— EXERCISE DATA —
==================================================

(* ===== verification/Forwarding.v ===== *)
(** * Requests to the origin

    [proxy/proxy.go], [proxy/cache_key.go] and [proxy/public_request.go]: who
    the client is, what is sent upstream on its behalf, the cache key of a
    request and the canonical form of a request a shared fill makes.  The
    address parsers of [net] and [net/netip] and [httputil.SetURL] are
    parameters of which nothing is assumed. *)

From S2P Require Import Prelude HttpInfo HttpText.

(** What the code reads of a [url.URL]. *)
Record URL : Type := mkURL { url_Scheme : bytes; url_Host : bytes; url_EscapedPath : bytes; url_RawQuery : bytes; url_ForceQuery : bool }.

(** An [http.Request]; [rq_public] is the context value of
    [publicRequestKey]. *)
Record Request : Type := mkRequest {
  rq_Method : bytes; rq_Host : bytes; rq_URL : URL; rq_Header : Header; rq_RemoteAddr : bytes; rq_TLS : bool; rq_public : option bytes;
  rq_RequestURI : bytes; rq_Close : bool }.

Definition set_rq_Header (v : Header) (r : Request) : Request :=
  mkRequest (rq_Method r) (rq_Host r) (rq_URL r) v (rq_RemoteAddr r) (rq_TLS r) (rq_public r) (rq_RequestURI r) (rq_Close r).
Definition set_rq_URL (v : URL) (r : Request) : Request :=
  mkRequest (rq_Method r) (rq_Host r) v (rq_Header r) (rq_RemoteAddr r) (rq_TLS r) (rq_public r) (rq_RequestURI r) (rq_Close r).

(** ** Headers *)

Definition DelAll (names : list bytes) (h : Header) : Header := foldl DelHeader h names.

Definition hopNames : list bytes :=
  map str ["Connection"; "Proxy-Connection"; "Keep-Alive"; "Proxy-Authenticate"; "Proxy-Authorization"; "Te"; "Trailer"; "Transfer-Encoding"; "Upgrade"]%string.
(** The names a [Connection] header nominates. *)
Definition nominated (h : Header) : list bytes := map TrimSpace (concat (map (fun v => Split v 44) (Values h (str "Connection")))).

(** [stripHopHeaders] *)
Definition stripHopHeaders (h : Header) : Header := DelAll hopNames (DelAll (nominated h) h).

==================================================

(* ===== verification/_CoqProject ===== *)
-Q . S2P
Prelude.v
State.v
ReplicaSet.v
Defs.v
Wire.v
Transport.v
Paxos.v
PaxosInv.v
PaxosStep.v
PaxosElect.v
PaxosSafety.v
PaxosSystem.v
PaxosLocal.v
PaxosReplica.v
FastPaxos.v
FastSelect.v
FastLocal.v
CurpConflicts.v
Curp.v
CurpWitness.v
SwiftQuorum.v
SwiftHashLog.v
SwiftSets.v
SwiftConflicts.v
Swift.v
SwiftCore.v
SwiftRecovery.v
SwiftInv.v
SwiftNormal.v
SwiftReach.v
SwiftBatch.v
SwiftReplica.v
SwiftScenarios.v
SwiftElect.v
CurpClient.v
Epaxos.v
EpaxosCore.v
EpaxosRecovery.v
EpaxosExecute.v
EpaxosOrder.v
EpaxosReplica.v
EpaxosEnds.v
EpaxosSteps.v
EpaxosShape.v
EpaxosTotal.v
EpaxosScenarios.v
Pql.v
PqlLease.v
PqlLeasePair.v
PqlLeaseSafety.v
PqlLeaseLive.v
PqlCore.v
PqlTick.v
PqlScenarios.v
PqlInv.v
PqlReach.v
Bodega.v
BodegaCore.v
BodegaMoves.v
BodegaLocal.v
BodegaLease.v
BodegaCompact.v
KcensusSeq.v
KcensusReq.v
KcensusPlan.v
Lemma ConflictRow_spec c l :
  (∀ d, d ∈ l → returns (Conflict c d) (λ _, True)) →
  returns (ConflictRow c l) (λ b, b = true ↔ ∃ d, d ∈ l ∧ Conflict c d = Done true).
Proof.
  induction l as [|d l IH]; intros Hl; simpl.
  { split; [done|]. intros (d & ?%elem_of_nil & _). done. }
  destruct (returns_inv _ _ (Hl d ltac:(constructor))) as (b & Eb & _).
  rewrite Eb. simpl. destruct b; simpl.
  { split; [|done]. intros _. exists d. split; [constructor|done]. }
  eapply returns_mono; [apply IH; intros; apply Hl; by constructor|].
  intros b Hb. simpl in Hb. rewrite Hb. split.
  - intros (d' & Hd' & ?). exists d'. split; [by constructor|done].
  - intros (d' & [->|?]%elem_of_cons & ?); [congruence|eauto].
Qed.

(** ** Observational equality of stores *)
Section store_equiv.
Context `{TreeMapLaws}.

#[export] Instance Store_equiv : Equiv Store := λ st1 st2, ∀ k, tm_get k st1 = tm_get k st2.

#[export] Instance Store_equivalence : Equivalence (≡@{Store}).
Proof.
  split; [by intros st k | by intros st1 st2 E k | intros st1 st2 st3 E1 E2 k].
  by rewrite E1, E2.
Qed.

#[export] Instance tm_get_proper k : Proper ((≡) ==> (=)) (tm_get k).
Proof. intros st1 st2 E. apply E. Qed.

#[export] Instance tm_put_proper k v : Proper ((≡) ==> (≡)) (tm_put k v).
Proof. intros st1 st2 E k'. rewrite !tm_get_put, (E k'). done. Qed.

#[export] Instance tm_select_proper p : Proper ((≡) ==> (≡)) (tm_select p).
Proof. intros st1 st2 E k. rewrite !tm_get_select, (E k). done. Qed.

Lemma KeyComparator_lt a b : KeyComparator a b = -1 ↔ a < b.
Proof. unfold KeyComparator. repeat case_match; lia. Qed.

==================================================

— TASK DETAILS —
Whenever the string "Record" occurs in a line of the entries above, copy that line.

— TASK RESPONSE —
Record URL : Type := mkURL { url_Scheme : bytes; url_Host : bytes; url_EscapedPath : bytes; url_RawQuery : bytes; url_ForceQuery : bool }.
Record Request : Type := mkRequest {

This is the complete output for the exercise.